Task to complete:
Scan the records below for the line with "status : Z;" and the line with "JsTypeError (message : string)". Repeat those two lines and every line between them exactly, and nothing else.

Task input:
■ ■ ■ ■ ■
Lemma count_char_digits c d :
  (forall x, is_digit x = true -> ascii_eqb c x = false) ->
  all_digits d -> count_char c d = O.
Proof.
  intros Hc Hd. induction Hd as [|x d Hx Hd IH]; [reflexivity|].
  unfold count_char in *. cbn [List.filter]. rewrite (Hc x Hx). exact IH.
Qed.

Lemma count_point_digits d : all_digits d -> count_char "." d = O.
Proof. apply count_char_digits. intros x Hx. apply (digit_facts x Hx). Qed.

Lemma allowed_digits d : all_digits d -> forallb allowed_char d = true.
Proof.
  intros Hd. induction Hd as [|x d Hx Hd IH]; [reflexivity|].
  cbn [forallb]. rewrite IH. destruct (digit_facts x Hx) as (_&_&_&_&->&_).
  reflexivity.
Qed.

Lemma sign_opt_facts t :
  sign_opt t -> forallb allowed_char t = true /\ count_char "." t = O.
Proof. intros []; split; reflexivity. Qed.

Lemma mantissa_facts m :
  mantissa m ->
  m <> [] /\ forallb allowed_char m = true /\ (count_char "." m <= 1)%nat.
Proof.
  intros [ip Hne Hip | ip fp Hne Hip Hfp].
  - split; [assumption|]. split; [apply allowed_digits; assumption|].
    rewrite count_point_digits by assumption. lia.
  - split; [destruct ip; discriminate|]. split.
    + rewrite forallb_app. cbn [forallb].
      rewrite !allowed_digits by assumption. reflexivity.
    + rewrite count_char_app, count_char_cons.
      rewrite (count_point_digits ip), (count_point_digits fp) by assumption.
      cbn. lia.
Qed.

Lemma exponent_facts ex :
  exponent_opt ex -> forallb allowed_char ex = true /\ count_char "." ex = O.
Proof.
  intros [|m t ds Hm Ht _ Hd]; [split; reflexivity|].
  destruct (marker_facts m Hm) as (_ & _ & Ha & Hp & _).
  destruct (sign_opt_facts t Ht) as [Hta Htp].
  split.
  - cbn [forallb]. rewrite Ha, forallb_app, Hta, allowed_digits by assumption.
    reflexivity.
  - rewrite count_char_cons, count_char_app, Htp, Hp.
    rewrite count_point_digits by assumption. reflexivity.
Qed.

Lemma grammar_passes_guard v :
  numeric_grammar v ->
  (count_char "-" v <= 1)%nat -> (count_char "+" v <= 1)%nat ->
  rejected v = false.
Proof.
  intros [t m ex Ht Hm Hex] Hminus Hplus.
  destruct (sign_opt_facts t Ht) as [Hta Htp].
  destruct (mantissa_facts m Hm) as (Hne & Hma & Hmp).
  destruct (exponent_facts ex Hex) as [Hea Hep].
  unfold rejected.
  destruct (t ++ m ++ ex) as [|c w] eqn:E.
  { apply app_eq_nil in E as [_ E]. apply app_eq_nil in E as [E _]. congruence. }
  rewrite <- E in *.
  rewrite !forallb_app, Hta, Hma, Hea.
  rewrite !count_char_app, Htp, Hep in *.
  cbn [negb orb andb].
  repeat match goal with
         | |- context [(1 <? ?n)%nat] =>
             let H := fresh in
             destruct (Nat.ltb_spec 1 n) as [H|H]; [lia|]
         end.
  reflexivity.
Qed.

Lemma guard_counts v :
  rejected v = false ->
  (count_char "-" v <= 1)%nat /\ (count_char "+" v <= 1)%nat.
Proof.
  unfold rejected. destruct v as [|c w]; [discriminate|].
  intros H. apply orb_false_elim in H as [H Hplus].
  apply orb_false_elim in H as [_ Hminus].
  apply Nat.ltb_ge in Hplus, Hminus. split; assumption.
Qed.

Example parse_400V : _parse_measurement (Some "400.5 V") "V" = Some (decimal_value 1 (chars "400") (chars "5") 0).
Proof. reflexivity. Qed.

Example parse_abc : _parse_measurement (Some "abc") "V" = None.
Proof. reflexivity. Qed.

Lemma sign_of_opt t s : sign_of t s -> sign_opt t.
Proof. intros []; constructor. Qed.

Lemma mantissa_of_mantissa m ip fp : mantissa_of m ip fp -> mantissa m.
Proof. intros []; constructor; assumption. Qed.

Lemma exponent_of_opt ex e : exponent_of ex e -> exponent_opt ex.
Proof.
  intros [|m sg s ds Hm Hs Hne Hd]; constructor; try assumption.
  exact (sign_of_opt _ _ Hs).
Qed.

(** A string has a value exactly when it is in the grammar. *)
Lemma numeral_value_grammar l x : numeral_value l x -> numeric_grammar l.
Proof.
  intros [sg s m ip fp ex e Hs Hm He]. constructor.
  - exact (sign_of_opt _ _ Hs).
  - exact (mantissa_of_mantissa _ _ _ Hm).
  - exact (exponent_of_opt _ _ He).
Qed.

Lemma take_sign_value l sg r :
  take_sign l = (sg, r) -> exists t, sign_of t sg /\ l = t ++ r.
Proof.
  destruct l as [|c l'].
  - cbn. intros [= <- <-]. exists []. split; [constructor | reflexivity].
  - unfold take_sign. destruct (ascii_eqb c "+") eqn:Hp.
    + apply Ascii.eqb_eq in Hp. subst c. intros [= <- <-].
      exists ["+"%char]. split; [constructor | reflexivity].
    + destruct (ascii_eqb c "-") eqn:Hm.
      * apply Ascii.eqb_eq in Hm. subst c. intros [= <- <-].
        exists ["-"%char]. split; [constructor | reflexivity].
      * intros [= <- <-].
        exists []. split; [constructor | reflexivity].
Qed.

Lemma take_sign_of t s r :
  sign_of t s ->
  match r with
  | c :: _ => ascii_eqb c "+" = false /\ ascii_eqb c "-" = false
  | [] => True
  end ->
  take_sign (t ++ r) = (s, r).
Proof.
  intros Ht Hr. destruct Ht; cbn [app]; unfold take_sign.
  - destruct r as [|c r]; [reflexivity|].
    destruct Hr as [-> ->]. reflexivity.
  - reflexivity.
  - reflexivity.
Qed.

(** [float] returns the value of the string. *)
Lemma py_float_value l x : py_float l = inl x -> numeral_value l x.
Proof.
  unfold py_float.
  destruct (take_sign l) as [sg r0] eqn:Es.
  destruct (span_digits r0) as [ip r1] eqn:Ei.
  apply take_sign_value in Es as (t & Ht & ->).
  apply span_digits_inv in Ei as [-> Hip].
  assert (Hm : forall fp r2,
    match r1 with
    | c :: r => if ascii_eqb c "." then span_digits r else ([], r1)
    | [] => ([], r1)
    end = (fp, r2) ->
    ip ++ fp <> [] -> exists m, mantissa_of m ip fp /\ ip ++ r1 = m ++ r2).
  { intros fp r2 E Hne. destruct r1 as [|c r].
    - injection E as <- <-. exists ip. split; [|reflexivity].
      rewrite app_nil_r in Hne. constructor; assumption.
    - destruct (ascii_eqb c ".") eqn:Hc.
      + apply Ascii.eqb_eq in Hc. subst c.
        apply span_digits_inv in E as [-> Hfp].
        exists (ip ++ "."%char :: fp). split.
        * constructor; assumption.
        * rewrite <- app_assoc. reflexivity.
      + injection E as <- <-. exists ip. split; [|reflexivity].
        rewrite app_nil_r in Hne. constructor; assumption. }
  destruct (match r1 with
            | c :: r => if ascii_eqb c "." then span_digits r else ([], r1)
            | [] => ([], r1)
            end) as [fp r2] eqn:Ef.
  specialize (Hm fp r2 eq_refl).
  destruct (ip ++ fp) as [|c0 w] eqn:Ew; [discriminate|].
  destruct Hm as (m & Hm & ->); [discriminate|].
  destruct r2 as [|mk r3].
  - intros [= <-]. rewrite app_nil_r.
    rewrite <- (app_nil_r m). apply numeral; [assumption..|constructor].
  - destruct (is_exp_marker mk) eqn:Hmk; [|discriminate].
    destruct (take_sign r3) as [esg r4] eqn:Ee.
    destruct (span_digits r4) as [ed r5] eqn:Ed.
    apply take_sign_value in Ee as (te & Hte & ->).
    apply span_digits_inv in Ed as [-> Hed].
    destruct ed as [|e0 ed]; [discriminate|].
    destruct r5; [|discriminate]. intros [= <-].
    rewrite app_nil_r. apply numeral; [assumption..|].
    constructor; [assumption..|discriminate|assumption].
Qed.
(** ToString, as template literals and [URLSearchParams] apply it. *)
Fixpoint to_string (v : value) : string :=
  match v with
  | VUndefined => "undefined"
  | VNull => "null"
  | VBool true => "true"
  | VBool false => "false"
  | VNum n => dec_of_Z n
  | VStr s => s
  | VBuffer b => b
  | VArr l =>
      join "," (map (fun x => match x with
                              | VUndefined | VNull => ""
                              | _ => to_string x
                              end) l)
  | VObj _ => "[object Object]"
  end.

(** ** The platform: transport responses, errors, URLs *)

(** [res.body] and what reading it yields: a stream that delivers all its
    bytes, or some bytes and then a failure of the connection; or no stream
    at all, [res.body] being [null] in the response to a HEAD request and
    in a response with status 204 or 205. *)
Inductive body_source : Type :=
| BodyComplete (bytes : string)
| BodyAborted (partial : string) (reason : string)
| BodyNull.

Record Response : Type := {
  status : Z;
  statusText : string;
  res_headers : list (string * string);
  res_body : body_source
}.

(** [Response.ok] of the Fetch standard: the status is in 200..299. *)
Definition ok (res : Response) : bool :=
  (200 <=? status res) && (status res <=? 299).

(** [responseForCallback]; [lr_body] is [None] until [.body] is assigned. *)
Record LegacyResponse : Type := {
  statusCode : Z;
  headers : obj;
  lr_body : option value
}.

Inductive js_error : Type :=
| JsError (message : string)
| JsTypeError (message : string)
| StatusError (message : string) (code : Z) (response : Response)
    (error : value) (options : obj)
| LegacyStatusError (message : string) (response : LegacyResponse)
| TransportFailure (reason : string).

Inductive completion (A : Type) : Type :=
| Normal (a : A)
| Throw (e : js_error).
Arguments Normal {A} a.
Arguments Throw {A} e.

Definition bind {A B} (c : completion A) (k : A -> completion B) : completion B :=
  match c with
  | Normal a => k a
  | Throw e => Throw e
  end.

Notation "x <- c ;; k" := (bind c (fun x => k))
  (at level 100, c at next level, right associativity).

(** A parsed URL: everything up to the path, the query, the fragment, and
    the list behind [searchParams]. *)
Record URL : Type := {
  url_prefix : string;
  url_query : option string;
  url_fragment : option string;
  url_params : list (string * string)
}.

Class Platform : Type := {
  JSON_stringify : value -> string;
  JSON_parse : string -> option value;
  base64 : string -> string;
  (** [new URL(s)]; [None] when the constructor throws. *)
  URL_parse : string -> option URL;
  (** the application/x-www-form-urlencoded parser *)
  urlencoded_parse : string -> list (string * string)
}.

(** *** application/x-www-form-urlencoded serialisation *)

Definition hex_digit (n : nat) : ascii :=
  if (n <? 10)%nat then ascii_of_nat (48 + n) else ascii_of_nat (55 + n).

Definition urlencoded_keep (n : nat) : bool :=
  ((48 <=? n) && (n <=? 57) || (65 <=? n) && (n <=? 90) || (97 <=? n) && (n <=? 122)
   || (n =? 42) || (n =? 45) || (n =? 46) || (n =? 95))%nat.

Definition urlencode_byte (c : ascii) : string :=
  let n := nat_of_ascii c in
  if (n =? 32)%nat then "+"
  else if urlencoded_keep n then String c ""
  else String "%" (String (hex_digit (n / 16)) (String (hex_digit (n mod 16)) "")).

Fixpoint urlencode (s : string) : string :=
  match s with
  | EmptyString => ""
  | String c s' => urlencode_byte c ++ urlencode s'
  end.

Definition urlencoded_serialize (l : list (string * string)) : string :=
  join "&" (map (fun kv => urlencode kv.1 ++ "=" ++ urlencode kv.2) l).

(** [searchParams.append(k, v)]: the pair goes last and the query of the URL
    becomes the serialisation of the list. *)
Definition URL_append (k v : string) (u : URL) : URL :=
  let l := (url_params u ++ [(k, v)])%list in
  {| url_prefix := url_prefix u;
     url_query := Some (urlencoded_serialize l);
     url_fragment := url_fragment u;
     url_params := l |}.

(** [url.toString()] *)
Definition URL_href (u : URL) : string :=
  url_prefix u
  ++ match url_query u with Some q => "?" ++ q | None => "" end
  ++ match url_fragment u with Some f => "#" ++ f | None => "" end.

(** [new URLSearchParams(init)]: a record gives its entries, a sequence must
    hold pairs, anything else is converted to a string and parsed, without
    a leading question mark. *)
Definition pair_of (v : value) : completion (string * string) :=
  match v with
  | VArr [a; b] => Normal (to_string a, to_string b)
  | VStr (String a (String b EmptyString)) => Normal (String a "", String b "")
  | _ => Throw (JsTypeError "Each query pair must be an iterable [name, value] tuple")
  end.

Fixpoint pairs_of (l : list value) : completion (list (string * string)) :=
  match l with
  | [] => Normal []
  | v :: l' => p <- pair_of v ;; ps <- pairs_of l' ;; Normal (p :: ps)
  end.

Definition URLSearchParams_new `{Platform} (init : value)
  : completion (list (string * string)) :=
  match init with
  | VObj o => Normal (map (fun kv => (kv.1, to_string kv.2)) o)
  | VArr l => pairs_of l
  | VBuffer b => pairs_of (bytes_of b)
  | VStr (String "?" s) => Normal (urlencoded_parse s)
  | _ => Normal (urlencoded_parse (to_string init))
  end.

(** ** translateOptions *)

Record FetchOptions : Type := {
  fo_method : string;
  fo_headers : obj;
  (** the abort signal, with the delay of the timer that fires it *)
  fo_signal : option value;
  fo_body : option value
}.

(** [a || b] *)
Definition or_else (a b : value) : value := if truthy a then a else b.

Definition is_undefined (v : value) : bool :=
  match v with VUndefined => true | _ => false end.

Definition is_null (v : value) : bool :=
  match v with VNull => true | _ => false end.

Definition method_of (options : obj) : completion string :=
  match or_else (prop "method" options) (VStr "GET") with
  | VStr s => Normal (toUpperCase s)
  | _ => Throw (JsTypeError "toUpperCase is not a function")
  end.

Definition basic_auth `{Platform} (auth : value) : value :=
  let user := prop "user" (own_props auth) in
  let pass := prop "pass" (own_props auth) in
  VStr ("Basic " ++ base64 (to_string user ++ ":" ++ to_string pass)).
(** * The demo login page of the legal-operations dashboard (app.js)

    A shallow embedding of [src/app.js]: the in-memory user list, the
    current-session variable, the browser's local storage and the part of
    the document the script reads and writes, together with the event
    handlers ([handleLogin], [handleRegister], [handleLogout],
    [showDashboard], [showSection], the two form toggles and the load
    handler).

    Conventions of the model.
    - A JavaScript string is the list of its UTF-16 code units
      ([jsstring]); [length] is the script's [.length] and Leibniz equality
      is [===] on strings.
    - The script runs in a state-and-exception monad [JS]: a handler that
      dereferences [null] (an element that [getElementById] did not find, a
      [null] session) stops with [TypeError], and everything it wrote
      before that point stays written, as in the browser.
    - The document is the list, in tree order, of the elements the page
      has when the script starts; an element handle is its position in
      that list.  The elements whose [textContent] or [innerHTML] the
      script assigns are taken to be leaves: assigning them does not
      detach another element the script looks up.  The text and the
      markup assigned to an element are recorded on that element, each as
      it was last assigned.  The nodes the browser builds from assigned
      markup (the message [div] of lines 45, 58 and 64) are not listed:
      they have no id and neither of the classes the script selects by,
      so no lookup of the script finds them, and no statement below is
      about them or about the number of elements.  The elements whose
      [value] the script reads are form controls, whose [value] is a
      string.
    - Local storage is a finite map from strings to strings; its quota
      and security errors are not modelled.
    - The built-ins whose definition is the browser's, not the script's
      ([JSON.parse], [JSON.stringify], the conversion of a value to a
      string, [String.prototype.toUpperCase]) are the fields of the class
      [Host]; every theorem holds for every host.  [RefHost] is an
      executable host used to evaluate the handlers on concrete pages. *)

From Stdlib Require Import ZArith NArith List String Ascii Lia.
From stdpp Require Import base option list gmap strings pretty.

Local Open Scope nat_scope.

(** ** Strings *)

Abbreviation jsstring := (list N).

(** The code units of an ASCII literal of the script. *)
Definition js (s : string) : jsstring :=
  (λ a, N_of_ascii a) <$> list_ascii_of_string s.

(** ** Values *)

(** The values that can be held by [currentUser]: [null], a record of the
    user list, or whatever [JSON.parse] returned.  A number [VNum m e] is
    m * 10^e; the script never inspects one. *)
#[warnings="-register-all"]
Inductive JsValue :=
| VUndefined
| VNull
| VBool (b : bool)
| VNum (m e : Z)
| VStr (s : jsstring)
| VArr (items : list JsValue)
| VObj (props : list (jsstring * JsValue)).
(** With listeners that only subscribe, one pass of the array-based
    [emit] invokes the entries it found, appends at most, and keeps the
    instance well-formed. *)
Lemma emit_subscribers depth name data s :
  wf s →
  Forall (subscriber body) (subscribed name s) →
  ∃ s' added,
    emit (call body (S depth)) name data s = (Normal, s') ∧
    trace s' = trace s ++ (invocation_of data <$> subscribed name s) ∧
    subscribed name s' = subscribed name s ++ added ∧
    wf s'.
Proof.
  intros Hwf Hsub.
  assert (wf (emit (call body (S depth)) name data s).2) as Hwf'.
  { apply wf_emit; [|done]. intros *. apply wf_call. }
  destruct Hwf as (_ & Harr & _). unfold emit in *.
  destruct (keys s !! name) as [a|] eqn:Ha.
  - rewrite (subscribed_key _ _ _ Ha) in *.
    destruct (Harr _ _ Ha) as (Hlt & _).
    pose proof Ha as Ha'. unfold keys in Ha'.
    destruct (eventMap s) as [m|] eqn:Hm; simpl in Ha';
      [|by rewrite lookup_empty in Ha'].
    rewrite Ha' in *.
    destruct (emit_loop_subscribers body depth name a data
                (array s a) (length (array s a)) 0 s [])
      as (s' & added & Hloop & Harr' & Hk' & Ht');
      [by rewrite app_nil_r|done|done|done|lia|].
    rewrite Hloop in Hwf'. exists s', added.
    split; [exact Hloop|]. split; [exact Ht'|].
    split; [by rewrite (subscribed_key _ _ _ Hk')|exact Hwf'].
  - exists s, []. rewrite (subscribed_no_key _ _ Ha) in *.
    unfold keys in Ha.
    destruct (eventMap s) as [m|]; simpl in Ha.
    + rewrite Ha in *. split; [done|]. simpl. by rewrite app_nil_r.
    + split; [done|]. simpl. by rewrite app_nil_r.
Qed.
■ ■ ■ ■ ■
Response:
  status : Z;
  statusText : string;
  res_headers : list (string * string);
  res_body : body_source
}.

(** [Response.ok] of the Fetch standard: the status is in 200..299. *)
Definition ok (res : Response) : bool :=
  (200 <=? status res) && (status res <=? 299).

(** [responseForCallback]; [lr_body] is [None] until [.body] is assigned. *)
Record LegacyResponse : Type := {
  statusCode : Z;
  headers : obj;
  lr_body : option value
}.

Inductive js_error : Type :=
| JsError (message : string)
| JsTypeError (message : string)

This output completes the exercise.